What this task involves: Below is a listing. Gather each line of it that contains "exact".

Extracted records:
(** After a batch of 2048 new headers the rollback list is full; when the
    next batch fails after one header, 2049 hashes are handed to
    [Rollback]: the list is not cut on the failure path. *)
Example processHeaders_rollback_beyond_safety_net :
  match processHeaders (C := list Header) (Q := list (list Header))
          [ProcHeaders (ListChain.canonRange 1 2048) [];
           ProcHeaders [ListChain.canon 2049; ListChain.stray 2050] []]
          LightSync [] [] 0 1 0 10 with
  | Returned r =>
    retErr r = Some errInvalidChain /\
    option_map (@length _) (rolledBack r) = Some 2049%nat
  | _ => False
  end.
Proof. vm_compute. split; reflexivity. Qed.

Lemma processHeaders_rollback_witness :
  let batch := [ListChain.canon 1; ListChain.stray 2; ListChain.canon 3] in
  let st := mkProc (C := list Header) (Q := list (list Header)) [] [] [] 1 true 0 in
  importChunk 0 st batch =
    Return (Some errInvalidChain) (setRollback st [ListChain.canon 1] [ListChain.canon 1]) /\
  (exists rb,
      importChunk 0 st [ListChain.canon 1] = Continue (setRollback st [ListChain.canon 1] rb) /\
      rb = [ListChain.canon 1]) /\
  (length [Hash (ListChain.canon 1)] < fsHeaderSafetyNet + maxHeadersProcess)%nat.
Proof.
  cbv zeta.
  destruct (processHeaders_rollback (C := list Header) (Q := list (list Header)))
    as [Hfail [Hok [_ Hend]]].
  split; [|split].
  - assert (Hn : (1 < length [ListChain.canon 1; ListChain.stray 2; ListChain.canon 3])%nat)
      by (cbn; lia).
    exact (Hfail 0 (mkProc [] [] [] 1 true 0)
             [ListChain.canon 1; ListChain.stray 2; ListChain.canon 3]
             [ListChain.canon 1] 1%nat "unknown ancestor"%string eq_refl Hn).
  - destruct (Hok 0 (mkProc (C := list Header) (Q := list (list Header)) [] [] [] 1 true 0)
                [ListChain.canon 1] [ListChain.canon 1] 1%nat)
      as [rb [Himp [Hrb _]]].
    + reflexivity.
    + unfold rollbackBounded. cbn. lia.
    + exists rb. split; [exact Himp | exact Hrb].
  - apply (Hend [ProcHeaders [ListChain.canon 1; ListChain.stray 2; ListChain.canon 3] []]
             LightSync [] [] 0 1 0 10
             (mkReturn (Some errInvalidChain) [] (Some [Hash (ListChain.canon 1)]))).
    + reflexivity.
    + reflexivity.
Defined.
Definition is_connected (ev : event) : bool :=
  match ev with
  | OnConnect rc => bool_decide (rc = 0)
  | _ => false
  end.

Definition is_disconnect (ev : event) : bool :=
  match ev with
  | OnDisconnect _ => true
  | _ => false
  end.

(** The same surroundings without the [on_disconnect] callbacks. *)
Definition without_disconnects (env : environment) : environment :=
  {| connect_async_raises := connect_async_raises env;
     during_wait := List.filter (fun ev => negb (is_disconnect ev)) (during_wait env);
     wait_raises := wait_raises env;
     before_loop_stop := List.filter (fun ev => negb (is_disconnect ev)) (before_loop_stop env) |}.

(** The exception the [try] block of a run ends with, if any. *)
Definition first_raise (env : environment) : option raised :=
  match connect_async_raises env with
  | Some e => Some e
  | None => wait_raises env
  end.

(** The line [on_message] prints for a message, if it prints one. *)
Definition line_of_event (ev : event) : list output :=
  match ev with
  | OnMessage decoded =>
      match looks_like_status decoded with
      | Ok _ => []
      | Raise JSONDecodeError => [FailedToDecode]
      | Raise e => [ErrorProcessing e]
      end
  | _ => []
  end.
Definition setupSingleWorkerNode (ctx : Ctx) (workDir : string) (worker : Node)
  : M W unit :=
  loggerInfo ("Setting up worker node " ++ Name worker ++ "...") ;;
  forM_ depCommands (fun cmd =>
    wrap ("failed to execute dependency command '" ++ cmd ++ "' on "
          ++ Name worker ++ ": ")
      (sshExecuteCommand ssh ctx (IPAddress worker) cmd) ;; ret tt) ;;
  forM_ cniCommands (fun cmd =>
    wrap ("failed to execute CNI command '" ++ cmd ++ "' on "
          ++ Name worker ++ ": ")
      (sshExecuteCommand ssh ctx (IPAddress worker) cmd) ;; ret tt) ;;
  forM_ containerdCommands (fun cmd =>
    wrap ("failed to execute containerd command '" ++ cmd ++ "' on "
          ++ Name worker ++ ": ")
      (sshExecuteCommand ssh ctx (IPAddress worker) cmd) ;; ret tt) ;;
  forM_ k8sWorkerCommands (fun cmd =>
    wrap ("failed to execute kubernetes command '" ++ cmd ++ "' on "
          ++ Name worker ++ ": ")
      (sshExecuteCommand ssh ctx (IPAddress worker) cmd) ;; ret tt) ;;
  forM_ ["ca.pem"; Name worker ++ "-key.pem"; Name worker ++ ".pem";
         Name worker ++ ".kubeconfig"; "kube-proxy.kubeconfig"] (fun file =>
    let localPath := filepathJoin lib workDir file in
    let remotePath :=
      if String.eqb file "kube-proxy.kubeconfig"
      then "/var/lib/kube-proxy/" ++ file
      else "/var/lib/kubelet/" ++ file in
    wrap ("failed to copy " ++ file ++ " to " ++ Name worker ++ ": ")
      (sshCopyFile ssh ctx (IPAddress worker) localPath remotePath)) ;;
  let configs :=
    [("/etc/containerd/config.toml", generateContainerdConfig rnd cfg);
     ("/etc/cni/net.d/10-bridge.conf",
      generateBridgeNetworkConfig rnd cfg (PodCIDR worker));
     ("/etc/cni/net.d/99-loopback.conf",
      generateLoopbackNetworkConfig rnd cfg);
     ("/var/lib/kubelet/kubelet-config.yaml",
      generateKubeletConfig rnd cfg worker);
     ("/var/lib/kube-proxy/kube-proxy-config.yaml",
      generateKubeProxyConfig rnd cfg)] in
  forM_ (mapRange os configs) (fun '(path, content) =>
    wrap ("failed to upload config " ++ path ++ " to " ++ Name worker ++ ": ")
      (sshCopyContent ssh ctx (IPAddress worker) content path)) ;;
  let services :=
    [("containerd", generateContainerdService rnd cfg);
     ("kubelet", generateKubeletService rnd cfg worker);
     ("kube-proxy", generateKubeProxyService rnd cfg)] in
  forM_ (mapRange os services) (fun '(name, content) =>
    let servicePath := "/etc/systemd/system/" ++ name ++ ".service" in
    wrap ("failed to upload " ++ name ++ " service to " ++ Name worker
          ++ ": ")
      (sshCopyContent ssh ctx (IPAddress worker) content servicePath)) ;;
  forM_ workerStartCommands (fun cmd =>
    wrap ("failed to execute start command '" ++ cmd ++ "' on "
          ++ Name worker ++ ": ")
      (sshExecuteCommand ssh ctx (IPAddress worker) cmd) ;; ret tt) ;;
  loggerInfo ("Worker node " ++ Name worker ++ " setup completed").
(** What a run of mapac leaves: the exit status, the total it
    prints if it gets that far, and the bytes of the map file if it
    writes it. *)
Record map_run := mkMapRun {
  map_status : Z;
  map_total : option Z;
  map_written : option (list byte)
}.

(** main of mapac.c.  [newmap] says whether [argv[1]] is NEWMAP,
    [mapFile] is the map file if it opens for reading, [cellFile] the
    archive if it opens, [can_write] whether the map file opens for
    writing, [junk] what the stack holds under the local array of
    ReadDir.  The array [land] is static: it holds zeros when main
    starts.  The loops that count the land types change nothing
    that main writes or prints. *)
Module MapacMain.
(** The two loops of the NEWMAP branch, over the rows [y] and the
    columns [x] of the array. *)
Definition zero_fill (land : Mapac.landmap) : Mapac.landmap :=
  upto (Z.to_nat Mapac.LANDSIZE) 0
       (fun y land =>
          upto (Z.to_nat Mapac.LANDSIZE) 0
               (fun x land => Mapac.land_set land y x (Mapac.mkLand 0 0 0))
               land)
       land.

Definition main (fuel : nat) (argc : Z) (newmap : bool)
           (mapFile : option (list byte)) (cellFile : option archive)
           (junk : list byte) (can_write : bool) : io map_run :=
  if negb (argc =? 3) then ret (mkMapRun (-1) None None)
  else if newmap then
    if negb can_write then ret (mkMapRun (-1) None None)
    else
      ret (mkMapRun 0 None
             (Some (MapFile.map_bytes Mapac.LANDSIZE
                      (zero_fill Mapac.blank))))
  else
    match mapFile with
    | None => ret (mkMapRun (-1) None None)
    | Some bytes =>
      let land := MapFile.map_of_bytes Mapac.LANDSIZE bytes in
      match cellFile with
      | None => ret (mkMapRun (-1) None None)
      | Some cellFile =>
        r <- fseek cellFile ROOTDIRPTRLOC ;;
        assert (r =? 0) ;;
        '(n, w) <- fread cellFile 4 1 ;;
        assert (n =? 1) ;;
        let cellDirPtr := word_at w 0 in
        '(found, land) <- Mapac.ReadDir fuel cellFile junk cellDirPtr land ;;
        if negb can_write then ret (mkMapRun (-1) (Some found) None)
        else
          ret (mkMapRun 0 (Some found)
                 (Some (MapFile.map_bytes Mapac.LANDSIZE land)))
      end
    end.
End MapacMain.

Solution:
    exact (Hfail 0 (mkProc [] [] [] 1 true 0)
    + exists rb. split; [exact Himp | exact Hrb].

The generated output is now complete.